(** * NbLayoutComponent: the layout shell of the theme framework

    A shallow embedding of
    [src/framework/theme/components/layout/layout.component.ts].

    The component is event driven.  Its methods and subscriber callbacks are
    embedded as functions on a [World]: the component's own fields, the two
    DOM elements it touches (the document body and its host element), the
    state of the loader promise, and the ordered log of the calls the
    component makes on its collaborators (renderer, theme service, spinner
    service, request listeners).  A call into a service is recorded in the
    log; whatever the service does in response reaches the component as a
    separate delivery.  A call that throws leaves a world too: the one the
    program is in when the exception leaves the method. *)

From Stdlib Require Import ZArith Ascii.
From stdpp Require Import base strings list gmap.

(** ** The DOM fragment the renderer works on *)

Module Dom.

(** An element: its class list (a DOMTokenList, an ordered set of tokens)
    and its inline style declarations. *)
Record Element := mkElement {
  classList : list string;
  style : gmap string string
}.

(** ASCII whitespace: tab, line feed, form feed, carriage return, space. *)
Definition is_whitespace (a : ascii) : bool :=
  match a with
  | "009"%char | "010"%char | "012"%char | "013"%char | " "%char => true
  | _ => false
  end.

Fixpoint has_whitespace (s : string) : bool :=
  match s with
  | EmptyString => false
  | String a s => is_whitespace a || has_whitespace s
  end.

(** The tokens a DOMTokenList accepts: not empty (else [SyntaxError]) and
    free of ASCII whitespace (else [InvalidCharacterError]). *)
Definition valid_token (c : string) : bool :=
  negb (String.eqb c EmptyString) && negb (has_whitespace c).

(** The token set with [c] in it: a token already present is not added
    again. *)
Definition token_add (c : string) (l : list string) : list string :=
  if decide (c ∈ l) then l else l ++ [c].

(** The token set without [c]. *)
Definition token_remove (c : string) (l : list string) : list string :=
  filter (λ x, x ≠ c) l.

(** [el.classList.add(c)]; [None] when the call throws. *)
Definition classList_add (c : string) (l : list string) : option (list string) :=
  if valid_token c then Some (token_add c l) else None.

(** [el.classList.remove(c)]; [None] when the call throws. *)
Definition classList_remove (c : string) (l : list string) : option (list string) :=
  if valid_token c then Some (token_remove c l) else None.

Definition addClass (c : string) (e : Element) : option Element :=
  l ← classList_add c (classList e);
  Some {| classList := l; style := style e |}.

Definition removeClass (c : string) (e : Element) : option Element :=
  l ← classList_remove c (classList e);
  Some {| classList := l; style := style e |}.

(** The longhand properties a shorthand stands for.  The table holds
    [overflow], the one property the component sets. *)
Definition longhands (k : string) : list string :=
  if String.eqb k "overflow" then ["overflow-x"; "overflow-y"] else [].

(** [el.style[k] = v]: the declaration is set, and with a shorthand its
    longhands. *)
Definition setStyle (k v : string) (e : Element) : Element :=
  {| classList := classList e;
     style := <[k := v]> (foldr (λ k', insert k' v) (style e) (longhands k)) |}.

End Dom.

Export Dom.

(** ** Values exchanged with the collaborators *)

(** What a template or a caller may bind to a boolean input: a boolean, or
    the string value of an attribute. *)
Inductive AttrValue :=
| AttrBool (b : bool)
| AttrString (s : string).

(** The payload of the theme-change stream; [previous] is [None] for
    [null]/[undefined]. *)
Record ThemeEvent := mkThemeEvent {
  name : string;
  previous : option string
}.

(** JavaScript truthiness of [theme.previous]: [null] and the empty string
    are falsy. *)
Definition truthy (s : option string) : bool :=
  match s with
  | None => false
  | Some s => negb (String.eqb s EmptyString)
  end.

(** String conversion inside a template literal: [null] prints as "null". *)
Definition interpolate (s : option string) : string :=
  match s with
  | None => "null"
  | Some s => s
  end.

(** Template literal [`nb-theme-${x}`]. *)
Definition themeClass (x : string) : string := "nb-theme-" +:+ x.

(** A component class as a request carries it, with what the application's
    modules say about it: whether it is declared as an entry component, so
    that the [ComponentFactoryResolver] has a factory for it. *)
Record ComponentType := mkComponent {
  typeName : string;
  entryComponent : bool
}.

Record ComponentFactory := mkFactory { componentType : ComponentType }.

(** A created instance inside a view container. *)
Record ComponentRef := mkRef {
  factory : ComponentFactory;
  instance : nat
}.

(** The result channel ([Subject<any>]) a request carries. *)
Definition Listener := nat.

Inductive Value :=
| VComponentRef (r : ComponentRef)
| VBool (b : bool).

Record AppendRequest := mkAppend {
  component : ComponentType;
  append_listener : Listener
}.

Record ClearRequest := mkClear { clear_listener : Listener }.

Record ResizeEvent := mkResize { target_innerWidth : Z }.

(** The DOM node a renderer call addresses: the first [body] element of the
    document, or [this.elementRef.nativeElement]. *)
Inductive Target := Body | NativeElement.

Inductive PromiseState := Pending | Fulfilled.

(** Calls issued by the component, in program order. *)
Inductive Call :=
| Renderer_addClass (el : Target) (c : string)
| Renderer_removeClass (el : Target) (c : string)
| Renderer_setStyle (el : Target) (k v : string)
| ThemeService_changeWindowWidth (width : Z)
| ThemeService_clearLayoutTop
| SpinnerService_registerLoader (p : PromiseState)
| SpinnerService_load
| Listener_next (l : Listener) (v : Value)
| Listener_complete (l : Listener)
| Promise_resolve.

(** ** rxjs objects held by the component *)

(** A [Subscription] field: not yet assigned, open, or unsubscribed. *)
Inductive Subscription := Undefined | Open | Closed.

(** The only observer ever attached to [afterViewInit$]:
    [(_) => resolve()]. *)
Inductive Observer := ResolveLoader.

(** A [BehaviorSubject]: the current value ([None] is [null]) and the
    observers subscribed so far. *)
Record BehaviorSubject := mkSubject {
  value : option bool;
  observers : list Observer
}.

**TASK PROMPT:** Take the listing above and repeat exactly the lines from the one containing "[null]/[undefined]. *)" through the one containing "Some s => s", both included.

**SOLVED PROBLEM:**
    [null]/[undefined]. *)
Record ThemeEvent := mkThemeEvent {
  name : string;
  previous : option string
}.

(** JavaScript truthiness of [theme.previous]: [null] and the empty string
    are falsy. *)
Definition truthy (s : option string) : bool :=
  match s with
  | None => false
  | Some s => negb (String.eqb s EmptyString)
  end.

(** String conversion inside a template literal: [null] prints as "null". *)
Definition interpolate (s : option string) : string :=
  match s with
  | None => "null"
  | Some s => s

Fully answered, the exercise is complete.